Astronomers have identified a surprising feature of planets orbiting white dwarf stars – they could potentially maintain warmer surface conditions than previously thought, opening a new frontier in the search for habitable worlds.
A team led by Aomawa Shields at the University of California, Irvine compared the potential climates of planets orbiting two different types of stars using sophisticated 3D climate models. Their findings, published in The Astrophysical Journal, challenge conventional wisdom about the habitability of planets around white dwarfs – the dense remnant cores of stars that have exhausted their nuclear fuel.
“Our computer simulations suggest that if rocky planets exist in their orbits, these planets could have more habitable real estate on their surfaces than previously thought,” said Shields.
The research team’s computer models revealed that a hypothetical Earth-like planet orbiting a white dwarf would have a global mean surface temperature approximately 25 degrees Kelvin higher than an equivalent planet orbiting Kepler-62, a main-sequence star with similar effective temperature.
This temperature difference stems primarily from the planets’ rotation rates. White dwarf stars’ habitable zones – regions where planets could support liquid water – lie extremely close to their stars. This proximity results in a much faster rotation period of about 10 hours for white dwarf planets, compared to 155 days for planets orbiting stars like Kepler-62.
Both types of planets would likely be “tidally locked” to their stars – with one side permanently facing the star and one side in perpetual darkness. However, the physical effects of their different rotation speeds create dramatically different climatic conditions.
“We expect synchronous rotation of an exoplanet in the habitable zone of a normal star like Kepler-62 to create more cloud cover on the planet’s dayside, reflecting incoming radiation away from the planet’s surface,” Shields said. This reflection might benefit planets close to the inner edge of habitable zones, preventing overheating, but it can be problematic for planets in the middle of those zones.
“The planet orbiting Kepler-62 has so much cloud cover that it cools off too much, sacrificing precious habitable surface area in the process. On the other hand, the planet orbiting the white dwarf is rotating so fast that it never has time to build up nearly as much cloud cover on its dayside, so it retains more heat, and that works in its favor.”
The researchers discovered that white dwarf planets generate strong zonal winds and unique atmospheric circulation patterns that distribute heat more effectively. These planets exhibit what scientists call a “bat rotator” pattern, with banded temperature distributions rather than the simpler hot-side/cold-side division seen on slower-rotating planets.
This study comes at a significant time for exoplanet research. Recent discoveries have identified giant planet candidates orbiting white dwarfs, and evidence of circumstellar debris disks around these stars suggests rocky planets might also exist there, either having survived their star’s red giant phase or formed from remaining stellar material afterward.

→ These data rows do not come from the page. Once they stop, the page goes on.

(** A code that is created. *)
Lemma create_moved w r : redeem_codes w !! Code r = None -> CodeStatus r = StatusUnused ->
  moved w (with_redeem_codes (<[Code r := r]> (redeem_codes w)) w).
Proof.
  intros Hn Hs. split; [| |done|].
  - intros id o Ho. by exists o.
  - intros c x Hx. exists x. cbn. by rewrite lookup_insert_ne by congruence.
  - intros u. cbn. rewrite credits_insert_new by done. unfold credit. rewrite Hs. cbn. unfold recharged. cbn. lia.
Qed.

Lemma create_sound w r : redeem_codes w !! Code r = None -> CodeStatus r = StatusUnused ->
  sound w -> sound (with_redeem_codes (<[Code r := r]> (redeem_codes w)) w).
Proof.
  intros Hn Hs Hw. pose proof (create_moved w r Hn Hs) as Hm. destruct Hw as [S1 S2 S3 S4 S5].
  split; cbn; [done| |done|done|].
  - by apply map_Forall_insert_2.
  - intros id o Ho E. by apply (delivered_moved _ w), (S5 id).
Qed.

(** *** The transaction of a redemption *)

Lemma with_user_ok id w f w' : with_user id w f = Ok w' ->
  exists x, users w !! id = Some x /\ w' = with_users (<[id := f x]> (users w)) w.
Proof. unfold with_user. destruct (users w !! id) as [x|]; [|done]. intros [= <-]. by exists x. Qed.

Lemma wrap_err_ok {A} p (r : res A) a : wrap_err p r = Ok a -> r = Ok a.
Proof. by destruct r. Qed.

(** The gain of a user: what the benefit of a code adds to it. *)
Definition gain (r : RedeemCode) : Money :=
  if String.eqb (Type_ r) RedeemTypeBalance && (0 <? Value r) then numeric8 (Value r) else 0.

Lemma apply_benefit_effect (peers : RedeemPeers (Aff := Aff)) u r w w' : sound w ->
  apply_benefit peers u r w = Ok w' ->
  orders w' = orders w /\ redeem_codes w' = redeem_codes w /\ logs w' = logs w /\
  (forall v, recharged v w' = recharged v w + (if decide (v = u) then gain r else 0)) /\
  map_Forall (fun _ x => 0 <= TotalRecharged x /\ exists m, TotalRecharged x = m * 100) (users w').
Proof.
  intros Hw. pose proof (users_sane _ Hw) as Hu. unfold apply_benefit, gain.
  assert (Hset : forall x y v, users w !! u = Some x ->
    recharged v (with_users (<[u := y]> (users w)) w) =
      recharged v w + (if decide (v = u) then TotalRecharged y - TotalRecharged x else 0)).
  { intros x y v Hx. unfold recharged. cbn. destruct (decide (v = u)) as [->|].
    - rewrite lookup_insert_eq, Hx. lia.
    - rewrite lookup_insert_ne by done. lia. }
  destruct (String.eqb (Type_ r) RedeemTypeBalance) eqn:Et.
  - intros H1%wrap_err_ok. destruct (Value r <? 0) eqn:En.
    + apply with_user_ok in H1 as (x & Hx & ->). cbn. split_and!; [done..| |].
      * intros v. rewrite (Hset x) by done. cbn.
        replace (0 <? Value r) with false by lia. case_decide; lia.
      * apply map_Forall_insert_2; [|done]. exact (Hu u x Hx).
    + apply with_user_ok in H1 as (x & Hx & ->). cbn. destruct (Hu u x Hx) as (Hpos & m & Hm).
      destruct (0 <? Value r) eqn:Ep.
      * assert (Hadd : numeric8 (TotalRecharged x + Value r) = TotalRecharged x + numeric8 (Value r)).
        { unfold numeric8. rewrite Hm. apply round_to_add; lia. }
        split_and!; [done..| |].
        -- intros v. rewrite (Hset x) by done. cbn. rewrite Hadd. case_decide; lia.
        -- apply map_Forall_insert_2; [|done]. cbn. rewrite Hadd. split.
           ++ pose proof (round_to_nonneg 100 (Value r)). unfold numeric8. lia.
           ++ destruct (round_to_multiple 100 (Value r)) as [k Hk]; [lia|]. exists (m + k). unfold numeric8. lia.
      * split_and!; [done..| |].
        -- intros v. rewrite (Hset x) by done. cbn. case_decide; lia.
        -- apply map_Forall_insert_2; [|done]. exact (Hu u x Hx).
  - cbn. destruct (String.eqb (Type_ r) RedeemTypeConcurrency).
    + intros H1%wrap_err_ok. set (delta := Z.quot (Value r) unit_) in *. destruct (delta <? 0);
        apply with_user_ok in H1 as (x & Hx & ->); cbn; (split_and!; [done..| |]).
      1,3: intros v; rewrite (Hset x) by done; cbn; case_decide; lia.
      all: apply map_Forall_insert_2; [|done]; exact (Hu u x Hx).
    + destruct (String.eqb (Type_ r) RedeemTypeSubscription); [|done].
      destruct (redeem_subscription _ _ _ _ _) as [t|]; [|done]. intros [= <-]. split_and!; [done..| |done].
      intros v. unfold recharged. cbn. case_decide; lia.
Qed.

Lemma Use_ok c u w w' : Use c u w = Ok w' ->
  exists r, redeem_codes w !! c = Some r /\ CodeStatus r = StatusUnused /\
    w' = with_redeem_codes (<[c := mark_used u (clock w) r]> (redeem_codes w)) w.
Proof.
  unfold Use. destruct (redeem_codes w !! c) as [r|]; [|done].
  destruct (String.eqb (CodeStatus r) StatusUnused) eqn:Es; [|done]. intros [= <-]. exists r.
  by apply String.eqb_eq in Es.
Qed.

Lemma use_code_later u t r : CodeStatus r = StatusUnused -> code_later r (mark_used u t r).
Proof. intros Hs. repeat split. by rewrite Hs. Qed.

(** The code that was read has the type and the value of the one that is marked. *)
Lemma redeem_tx_effect (peers : RedeemPeers (Aff := Aff)) u r w w' : sound w ->
  (exists r0, redeem_codes w !! Code r = Some r0 /\ code_later r r0) ->
  redeem_tx peers u r w = Ok w' ->
  exists r0, redeem_codes w !! Code r = Some r0 /\ CodeStatus r0 = StatusUnused /\
    orders w' = orders w /\ redeem_codes w' = <[Code r := mark_used u (clock w) r0]> (redeem_codes w) /\
    moved w w' /\ sound w' /\ used_by (Code r) u w'.
Proof.
  intros Hw (r0 & Hr0 & Hl). unfold redeem_tx. destruct (Use (Code r) u w) as [w1|] eqn:Eu; [|done].
  apply Use_ok in Eu as (r1 & Hr1 & Hs & ->). assert (r1 = r0) as -> by congruence. set (w1 := with_redeem_codes _ w).
  intros Hb. exists r0. split; [done|]. split; [done|].
  assert (Hm1 : forall v, credits v (redeem_codes w1) =
            credits v (redeem_codes w) + (if decide (v = u) then gain r else 0)).
  { intros v. cbn. rewrite (credits_insert v _ r0) by done. unfold credit, gain. cbn. rewrite Hs.
    destruct Hl as (_ & -> & -> & _). cbn.
    destruct (decide (v = u)) as [->|Hv]; [rewrite bool_decide_true by done|rewrite bool_decide_false by congruence];
      cbn; lia. }
  assert (Hs1 : sound w1).
  { destruct Hw as [S1 S2 S3 S4 S5]. split; cbn; [done| |done|done|].
    - apply map_Forall_insert_2; [exact (S2 _ _ Hr0)|done].
    - intros id o Ho E. specialize (S5 id o Ho E). unfold delivered in *. destruct (is_subscription o); [done|].
      destruct S5 as (x & Hx & Ht & Hv & Hu & Hub). exists x. cbn. rewrite lookup_insert_ne; [done|].
      intros Ec. rewrite <- Ec in Hx. assert (x = r0) as -> by congruence. by rewrite Hs in Hu. }
  destruct (apply_benefit_effect peers u r w1 w' Hs1 Hb) as (Eo & Ec & El & Er & Hu'). cbn in Eo, Ec.
  split; [done|]. split; [done|].
  assert (Hm : moved w w').
  { split.
    - intros id o Ho. exists o. by rewrite Eo.
    - intros c x Hx. rewrite Ec. destruct (decide (c = Code r)) as [->|].
      + rewrite lookup_insert_eq. simplify_eq. eexists. split; [done|]. by apply use_code_later.
      + rewrite lookup_insert_ne by done. by exists x.
    - unfold hasPaymentSubscriptionAssignmentAudit, has_log. by rewrite El.
    - intros v. rewrite Er, Ec. specialize (Hm1 v). cbn in Hm1. rewrite Hm1. unfold recharged. cbn. lia. }
  split; [done|]. split.
  - destruct Hs1 as [S1 S2 S3 S4 S5]. split; rewrite ?Eo, ?Ec; [done..|].
    intros id o Ho E. apply (delivered_moved _ w); [done|]. by apply (completed_delivered _ Hw id).
  - exists (mark_used u (clock w) r0). by rewrite Ec, lookup_insert_eq.
Qed.
Lemma CreateCode_payment (o : PaymentOrder) :
  CreateCode (payment_code o) =
    (let code := mkRedeemCode (TrimSpace (RechargeCode o)) RedeemTypeBalance (Amount o) StatusUnused None None None 0 in
     if String.eqb (TrimSpace (RechargeCode o)) "" then afail (ErrMsg "code is required")
     else if Amount o =? 0 then afail (ErrMsg "value must not be zero")
     else
       let* now := time_now in
       if IsExpiredAt code now then afail ErrRedeemCodeExpired
       else
         let* r := atry (statement (Create code)) in
         match r with Ok _ => aret tt | Err e => afail (ErrWrap "create redeem code" e) end : Act World unit).
Proof. reflexivity. Qed.

Lemma does_CreateCode F (o : PaymentOrder) : Stable F -> (forall w, F w -> read o w) -> started (Status o) = true ->
  does F (CreateCode (payment_code o)) (fun _ => coded o).
Proof.
  intros HF Hread Hst. rewrite CreateCode_payment. cbv zeta.
  destruct (String.eqb _ ""); [apply (does_fail good moved); apply _|].
  destruct (Amount o =? 0); [apply (does_fail good moved); apply _|].
  apply does_then; [apply _|apply does_now; apply _|]. intros now.
  destruct (IsExpiredAt _ _); [apply (does_fail good moved); apply _|].
  eapply (does_bind good moved); [apply _| |].
  { apply (does_try good moved _ _ (fun _ => coded o)); [apply _..|].
    apply (does_statement good moved); [apply _..|]. intros w w' n [Hs Hi] Hfw.
    destruct (Hread w Hfw) as [Hk Ht]. unfold Create. cbn. rewrite Ht.
    destruct (redeem_codes w !! RechargeCode o) eqn:Ec; [done|]. intros [= <- _].
    pose proof (create_moved w (payment_code o) Ec eq_refl) as Hm.
    pose proof (create_sound w (payment_code o) Ec eq_refl Hs) as Hs'. cbn in Hm, Hs'.
    split_and!; [split; [done|]|done|].
    - by apply guard_create.
    - exists (payment_code o). cbn. rewrite lookup_insert_eq. split_and!; [done..|]. lia. }
  intros [[]|e]; [|apply (does_fail good moved); apply _].
  apply (does_ret good moved); [apply _|]. by intros w _ [_ ?].
Qed.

As white dwarfs cool extremely slowly, planets in their habitable zones could remain stable for up to 8 billion years – nearly twice Earth’s current age. Their warmer surface conditions might provide additional compensation for their stars’ ever-diminishing light output.
“These results suggest that the white dwarf stellar environment, once thought of as inhospitable to life, may present new avenues for exoplanet and astrobiology researchers to pursue,” Shields said.
The research has particularly exciting implications for observations using NASA’s James Webb Space Telescope (JWST). Because white dwarfs are much smaller than main-sequence stars, they create less glare, potentially making their planets easier to detect and characterize through direct imaging techniques.
“As powerful observational capabilities to assess exoplanet atmospheres and astrobiology have come on line, such as those associated with the James Webb Space Telescope, we could be entering a new phase in which we’re studying an entirely new class of worlds around previously unconsidered stars,” Shields concluded.
The study, supported by the National Science Foundation and the National Center for Atmospheric Research, was conducted in collaboration with Eric Wolf from the University of Colorado Boulder, Eric Agol from the University of Washington, and Pier-Emmanuel Tremblay from the University of Warwick.